Exercise aim
Starting at the line with "(cfg_is_online cfg) (cfg_ip_addr" and going on through the line with "else Ok None.", reproduce each line in the records below exactly and nothing more.

Dataset entries:
::::

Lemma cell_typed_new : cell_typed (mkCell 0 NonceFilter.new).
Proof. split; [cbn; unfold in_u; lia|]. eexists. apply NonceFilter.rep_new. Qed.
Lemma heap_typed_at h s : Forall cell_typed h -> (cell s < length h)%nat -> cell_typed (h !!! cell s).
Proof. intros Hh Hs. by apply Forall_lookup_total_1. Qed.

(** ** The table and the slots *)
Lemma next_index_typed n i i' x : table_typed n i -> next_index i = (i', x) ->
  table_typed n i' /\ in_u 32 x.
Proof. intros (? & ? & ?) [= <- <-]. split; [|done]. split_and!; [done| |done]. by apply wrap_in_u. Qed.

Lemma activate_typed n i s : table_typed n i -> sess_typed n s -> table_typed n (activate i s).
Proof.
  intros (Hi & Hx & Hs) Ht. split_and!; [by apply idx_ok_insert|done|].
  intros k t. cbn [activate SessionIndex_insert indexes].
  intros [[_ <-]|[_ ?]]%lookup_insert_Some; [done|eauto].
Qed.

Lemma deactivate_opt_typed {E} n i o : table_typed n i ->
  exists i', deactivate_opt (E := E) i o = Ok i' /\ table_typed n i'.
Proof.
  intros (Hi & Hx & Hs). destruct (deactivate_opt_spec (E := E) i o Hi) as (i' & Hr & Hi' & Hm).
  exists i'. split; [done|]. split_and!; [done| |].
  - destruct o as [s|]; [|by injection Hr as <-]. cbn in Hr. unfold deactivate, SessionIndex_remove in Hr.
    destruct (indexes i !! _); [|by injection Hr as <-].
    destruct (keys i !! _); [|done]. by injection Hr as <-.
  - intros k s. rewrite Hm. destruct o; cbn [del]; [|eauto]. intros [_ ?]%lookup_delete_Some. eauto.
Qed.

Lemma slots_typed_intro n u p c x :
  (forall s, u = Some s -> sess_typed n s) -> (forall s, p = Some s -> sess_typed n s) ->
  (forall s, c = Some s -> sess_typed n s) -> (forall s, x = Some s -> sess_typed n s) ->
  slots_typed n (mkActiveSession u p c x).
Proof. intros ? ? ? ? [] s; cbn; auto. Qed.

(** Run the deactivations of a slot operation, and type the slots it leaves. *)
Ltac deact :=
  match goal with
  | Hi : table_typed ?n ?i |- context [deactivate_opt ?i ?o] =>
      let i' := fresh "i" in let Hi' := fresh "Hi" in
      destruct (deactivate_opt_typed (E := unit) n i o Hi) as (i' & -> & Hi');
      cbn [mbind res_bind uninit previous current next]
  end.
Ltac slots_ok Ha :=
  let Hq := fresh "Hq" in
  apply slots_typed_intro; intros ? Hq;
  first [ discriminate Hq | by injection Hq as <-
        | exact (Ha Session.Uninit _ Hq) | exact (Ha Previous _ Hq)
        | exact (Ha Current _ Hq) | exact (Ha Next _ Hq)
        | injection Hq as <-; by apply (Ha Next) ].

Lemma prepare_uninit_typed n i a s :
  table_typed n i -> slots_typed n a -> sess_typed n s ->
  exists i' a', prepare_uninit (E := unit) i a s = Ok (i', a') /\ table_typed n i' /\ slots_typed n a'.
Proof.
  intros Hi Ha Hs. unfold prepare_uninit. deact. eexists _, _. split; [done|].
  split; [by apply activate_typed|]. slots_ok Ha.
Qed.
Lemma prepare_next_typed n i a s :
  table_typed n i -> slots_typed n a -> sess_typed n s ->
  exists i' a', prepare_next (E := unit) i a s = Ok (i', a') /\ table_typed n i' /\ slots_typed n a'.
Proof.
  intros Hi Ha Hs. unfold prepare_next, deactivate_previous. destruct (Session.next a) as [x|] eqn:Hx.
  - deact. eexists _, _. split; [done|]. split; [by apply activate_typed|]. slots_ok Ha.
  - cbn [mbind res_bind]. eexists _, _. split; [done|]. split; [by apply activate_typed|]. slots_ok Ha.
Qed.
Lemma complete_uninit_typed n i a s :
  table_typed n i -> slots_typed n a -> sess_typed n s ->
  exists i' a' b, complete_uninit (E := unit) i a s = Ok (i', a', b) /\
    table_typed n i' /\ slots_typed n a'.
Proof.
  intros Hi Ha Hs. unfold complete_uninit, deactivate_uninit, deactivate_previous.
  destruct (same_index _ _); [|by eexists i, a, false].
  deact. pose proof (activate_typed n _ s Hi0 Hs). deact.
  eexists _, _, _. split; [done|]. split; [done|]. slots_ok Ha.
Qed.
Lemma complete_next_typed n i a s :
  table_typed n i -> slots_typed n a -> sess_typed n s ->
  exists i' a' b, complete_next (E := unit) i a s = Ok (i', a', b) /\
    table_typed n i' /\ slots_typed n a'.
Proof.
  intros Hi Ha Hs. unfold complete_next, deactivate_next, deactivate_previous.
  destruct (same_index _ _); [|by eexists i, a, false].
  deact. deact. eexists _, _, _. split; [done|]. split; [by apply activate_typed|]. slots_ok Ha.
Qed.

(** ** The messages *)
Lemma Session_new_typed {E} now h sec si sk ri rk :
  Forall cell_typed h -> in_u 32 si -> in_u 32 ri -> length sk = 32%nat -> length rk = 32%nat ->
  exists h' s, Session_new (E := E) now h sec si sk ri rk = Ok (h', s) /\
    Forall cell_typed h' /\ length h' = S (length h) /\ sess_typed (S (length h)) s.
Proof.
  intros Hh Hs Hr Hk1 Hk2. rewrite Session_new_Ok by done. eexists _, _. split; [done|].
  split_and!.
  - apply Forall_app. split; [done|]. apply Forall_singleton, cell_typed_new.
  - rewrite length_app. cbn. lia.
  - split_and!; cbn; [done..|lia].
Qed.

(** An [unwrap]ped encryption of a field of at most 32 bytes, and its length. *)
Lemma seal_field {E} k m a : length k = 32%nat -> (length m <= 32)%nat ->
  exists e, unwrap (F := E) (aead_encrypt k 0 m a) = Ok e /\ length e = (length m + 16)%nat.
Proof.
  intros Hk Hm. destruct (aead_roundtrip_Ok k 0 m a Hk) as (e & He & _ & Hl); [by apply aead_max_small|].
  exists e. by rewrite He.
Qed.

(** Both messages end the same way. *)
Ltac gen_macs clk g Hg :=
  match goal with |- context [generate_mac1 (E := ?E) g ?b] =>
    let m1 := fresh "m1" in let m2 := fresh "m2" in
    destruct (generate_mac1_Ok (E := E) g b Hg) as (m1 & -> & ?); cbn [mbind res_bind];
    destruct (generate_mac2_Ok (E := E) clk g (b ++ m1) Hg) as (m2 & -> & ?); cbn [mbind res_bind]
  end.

::::

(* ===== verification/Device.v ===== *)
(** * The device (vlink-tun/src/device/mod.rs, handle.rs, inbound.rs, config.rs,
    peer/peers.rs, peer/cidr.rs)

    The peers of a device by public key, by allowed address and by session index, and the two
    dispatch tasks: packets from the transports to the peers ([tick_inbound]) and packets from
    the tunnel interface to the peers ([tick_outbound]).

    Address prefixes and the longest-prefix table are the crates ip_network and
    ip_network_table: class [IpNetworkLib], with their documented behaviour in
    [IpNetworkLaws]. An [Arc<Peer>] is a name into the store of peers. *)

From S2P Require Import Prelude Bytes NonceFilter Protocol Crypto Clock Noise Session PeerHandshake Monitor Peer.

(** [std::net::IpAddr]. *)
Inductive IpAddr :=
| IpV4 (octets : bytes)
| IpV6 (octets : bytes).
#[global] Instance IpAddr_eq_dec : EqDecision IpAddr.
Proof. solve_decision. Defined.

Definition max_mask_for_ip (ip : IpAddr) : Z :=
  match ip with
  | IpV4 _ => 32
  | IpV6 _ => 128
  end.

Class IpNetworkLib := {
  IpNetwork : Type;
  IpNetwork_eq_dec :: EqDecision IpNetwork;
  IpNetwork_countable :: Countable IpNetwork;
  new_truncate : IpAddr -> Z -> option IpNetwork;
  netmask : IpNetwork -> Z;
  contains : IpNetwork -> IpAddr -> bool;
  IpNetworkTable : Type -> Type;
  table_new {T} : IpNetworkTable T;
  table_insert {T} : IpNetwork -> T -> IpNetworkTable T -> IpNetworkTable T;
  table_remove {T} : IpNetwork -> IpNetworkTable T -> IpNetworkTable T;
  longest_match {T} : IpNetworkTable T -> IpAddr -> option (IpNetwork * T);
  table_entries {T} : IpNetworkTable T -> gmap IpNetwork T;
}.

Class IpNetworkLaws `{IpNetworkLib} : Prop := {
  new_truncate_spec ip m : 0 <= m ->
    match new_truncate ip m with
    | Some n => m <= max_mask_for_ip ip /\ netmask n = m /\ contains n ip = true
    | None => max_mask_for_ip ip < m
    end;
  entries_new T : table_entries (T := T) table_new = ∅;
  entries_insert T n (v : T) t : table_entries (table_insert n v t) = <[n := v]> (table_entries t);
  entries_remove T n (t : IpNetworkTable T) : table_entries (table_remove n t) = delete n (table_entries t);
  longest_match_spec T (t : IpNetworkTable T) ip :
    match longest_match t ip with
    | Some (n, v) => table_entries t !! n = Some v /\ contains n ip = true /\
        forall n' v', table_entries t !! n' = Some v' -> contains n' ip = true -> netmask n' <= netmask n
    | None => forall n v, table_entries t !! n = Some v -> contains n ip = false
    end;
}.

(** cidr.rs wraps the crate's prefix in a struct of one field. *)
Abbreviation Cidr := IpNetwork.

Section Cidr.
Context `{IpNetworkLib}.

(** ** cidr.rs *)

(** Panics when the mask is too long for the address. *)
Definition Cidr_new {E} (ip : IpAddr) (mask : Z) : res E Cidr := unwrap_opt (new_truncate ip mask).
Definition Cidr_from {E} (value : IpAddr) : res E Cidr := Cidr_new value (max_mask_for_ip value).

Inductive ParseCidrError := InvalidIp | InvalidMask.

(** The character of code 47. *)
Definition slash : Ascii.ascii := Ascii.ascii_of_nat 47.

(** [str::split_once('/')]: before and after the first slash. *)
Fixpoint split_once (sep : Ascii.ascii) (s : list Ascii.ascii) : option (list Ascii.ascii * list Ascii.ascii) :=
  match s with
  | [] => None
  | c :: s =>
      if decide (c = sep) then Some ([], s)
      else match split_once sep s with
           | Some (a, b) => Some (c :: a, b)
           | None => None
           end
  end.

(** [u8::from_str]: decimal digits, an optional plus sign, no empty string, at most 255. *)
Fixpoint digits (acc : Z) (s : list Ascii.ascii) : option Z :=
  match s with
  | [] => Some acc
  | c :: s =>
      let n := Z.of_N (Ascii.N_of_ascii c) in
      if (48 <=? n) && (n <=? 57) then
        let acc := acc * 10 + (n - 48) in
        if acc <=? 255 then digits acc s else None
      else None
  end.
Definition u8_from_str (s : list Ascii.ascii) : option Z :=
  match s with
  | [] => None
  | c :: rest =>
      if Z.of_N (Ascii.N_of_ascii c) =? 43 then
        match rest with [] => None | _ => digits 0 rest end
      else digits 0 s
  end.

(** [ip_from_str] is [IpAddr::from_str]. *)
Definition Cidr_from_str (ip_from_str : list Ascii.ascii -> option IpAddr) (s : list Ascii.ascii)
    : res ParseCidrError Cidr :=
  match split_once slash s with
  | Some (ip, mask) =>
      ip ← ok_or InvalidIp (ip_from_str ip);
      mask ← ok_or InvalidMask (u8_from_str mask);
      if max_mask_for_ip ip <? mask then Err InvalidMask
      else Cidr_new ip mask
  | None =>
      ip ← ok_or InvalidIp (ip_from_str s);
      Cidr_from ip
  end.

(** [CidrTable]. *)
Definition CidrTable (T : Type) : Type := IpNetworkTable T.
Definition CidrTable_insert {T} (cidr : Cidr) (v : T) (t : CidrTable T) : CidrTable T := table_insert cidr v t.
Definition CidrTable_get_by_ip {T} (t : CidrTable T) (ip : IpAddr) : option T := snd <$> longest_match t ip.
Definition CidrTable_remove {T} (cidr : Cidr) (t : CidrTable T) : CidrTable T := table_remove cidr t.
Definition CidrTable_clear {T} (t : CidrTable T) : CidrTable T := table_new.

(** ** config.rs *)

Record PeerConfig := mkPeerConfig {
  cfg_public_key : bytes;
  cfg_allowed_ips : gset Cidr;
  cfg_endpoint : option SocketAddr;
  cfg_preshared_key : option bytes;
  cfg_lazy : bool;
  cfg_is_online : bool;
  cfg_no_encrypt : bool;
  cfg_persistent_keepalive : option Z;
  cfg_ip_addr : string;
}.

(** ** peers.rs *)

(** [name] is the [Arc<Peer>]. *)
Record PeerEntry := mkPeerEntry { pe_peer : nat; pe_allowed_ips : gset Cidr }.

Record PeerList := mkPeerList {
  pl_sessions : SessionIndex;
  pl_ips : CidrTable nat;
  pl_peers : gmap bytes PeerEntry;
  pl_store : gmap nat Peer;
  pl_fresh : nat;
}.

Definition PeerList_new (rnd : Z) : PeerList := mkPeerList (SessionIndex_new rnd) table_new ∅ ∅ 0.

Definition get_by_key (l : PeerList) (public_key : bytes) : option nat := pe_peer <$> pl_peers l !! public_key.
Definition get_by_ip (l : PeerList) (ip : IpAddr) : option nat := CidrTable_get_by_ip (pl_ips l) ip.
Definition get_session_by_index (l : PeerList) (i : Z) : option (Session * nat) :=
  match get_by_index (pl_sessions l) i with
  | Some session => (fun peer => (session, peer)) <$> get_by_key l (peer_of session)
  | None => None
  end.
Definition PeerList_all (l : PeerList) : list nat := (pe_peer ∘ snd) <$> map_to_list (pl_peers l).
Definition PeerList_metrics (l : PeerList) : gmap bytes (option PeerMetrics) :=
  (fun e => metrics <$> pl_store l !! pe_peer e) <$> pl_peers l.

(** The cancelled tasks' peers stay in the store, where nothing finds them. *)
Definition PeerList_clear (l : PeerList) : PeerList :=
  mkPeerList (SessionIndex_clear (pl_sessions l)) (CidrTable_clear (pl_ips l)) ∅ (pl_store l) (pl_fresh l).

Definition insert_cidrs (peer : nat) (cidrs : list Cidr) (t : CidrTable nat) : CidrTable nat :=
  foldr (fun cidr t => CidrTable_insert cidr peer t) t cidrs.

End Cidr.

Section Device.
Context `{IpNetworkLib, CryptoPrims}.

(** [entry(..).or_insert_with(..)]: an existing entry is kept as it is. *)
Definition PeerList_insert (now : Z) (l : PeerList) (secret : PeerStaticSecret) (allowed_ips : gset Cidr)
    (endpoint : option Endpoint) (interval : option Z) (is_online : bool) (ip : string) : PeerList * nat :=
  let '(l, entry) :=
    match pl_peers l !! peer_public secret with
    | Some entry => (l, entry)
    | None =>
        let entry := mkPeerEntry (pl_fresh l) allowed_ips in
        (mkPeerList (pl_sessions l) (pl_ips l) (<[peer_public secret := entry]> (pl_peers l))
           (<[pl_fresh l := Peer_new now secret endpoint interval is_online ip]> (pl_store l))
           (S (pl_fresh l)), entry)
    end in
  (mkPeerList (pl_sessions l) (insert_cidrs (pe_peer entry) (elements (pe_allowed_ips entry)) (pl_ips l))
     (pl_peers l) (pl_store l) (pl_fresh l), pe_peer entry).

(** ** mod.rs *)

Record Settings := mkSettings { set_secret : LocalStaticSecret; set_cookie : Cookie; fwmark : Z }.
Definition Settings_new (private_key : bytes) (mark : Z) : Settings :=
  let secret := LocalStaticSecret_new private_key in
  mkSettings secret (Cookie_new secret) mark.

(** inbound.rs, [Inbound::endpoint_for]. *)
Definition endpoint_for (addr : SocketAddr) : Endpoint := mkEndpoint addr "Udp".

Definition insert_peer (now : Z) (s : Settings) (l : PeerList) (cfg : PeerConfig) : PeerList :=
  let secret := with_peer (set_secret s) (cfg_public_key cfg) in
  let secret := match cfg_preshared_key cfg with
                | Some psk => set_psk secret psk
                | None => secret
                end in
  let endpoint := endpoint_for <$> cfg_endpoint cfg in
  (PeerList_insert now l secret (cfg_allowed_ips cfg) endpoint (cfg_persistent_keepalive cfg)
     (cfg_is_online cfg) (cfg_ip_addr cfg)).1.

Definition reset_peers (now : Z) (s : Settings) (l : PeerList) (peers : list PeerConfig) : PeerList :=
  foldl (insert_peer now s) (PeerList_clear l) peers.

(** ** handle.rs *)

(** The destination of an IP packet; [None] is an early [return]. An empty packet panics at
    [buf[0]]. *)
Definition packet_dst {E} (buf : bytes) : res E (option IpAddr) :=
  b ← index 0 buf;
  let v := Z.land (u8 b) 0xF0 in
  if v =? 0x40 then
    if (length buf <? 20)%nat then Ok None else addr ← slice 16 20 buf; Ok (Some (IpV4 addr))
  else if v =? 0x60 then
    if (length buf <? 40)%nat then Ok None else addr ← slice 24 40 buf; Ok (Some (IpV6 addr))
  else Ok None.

::::

Result
     (cfg_is_online cfg) (cfg_ip_addr cfg)).1.

Definition reset_peers (now : Z) (s : Settings) (l : PeerList) (peers : list PeerConfig) : PeerList :=
  foldl (insert_peer now s) (PeerList_clear l) peers.

(** ** handle.rs *)

(** The destination of an IP packet; [None] is an early [return]. An empty packet panics at
    [buf[0]]. *)
Definition packet_dst {E} (buf : bytes) : res E (option IpAddr) :=
  b ← index 0 buf;
  let v := Z.land (u8 b) 0xF0 in
  if v =? 0x40 then
    if (length buf <? 20)%nat then Ok None else addr ← slice 16 20 buf; Ok (Some (IpV4 addr))
  else if v =? 0x60 then
    if (length buf <? 40)%nat then Ok None else addr ← slice 24 40 buf; Ok (Some (IpV6 addr))
  else Ok None.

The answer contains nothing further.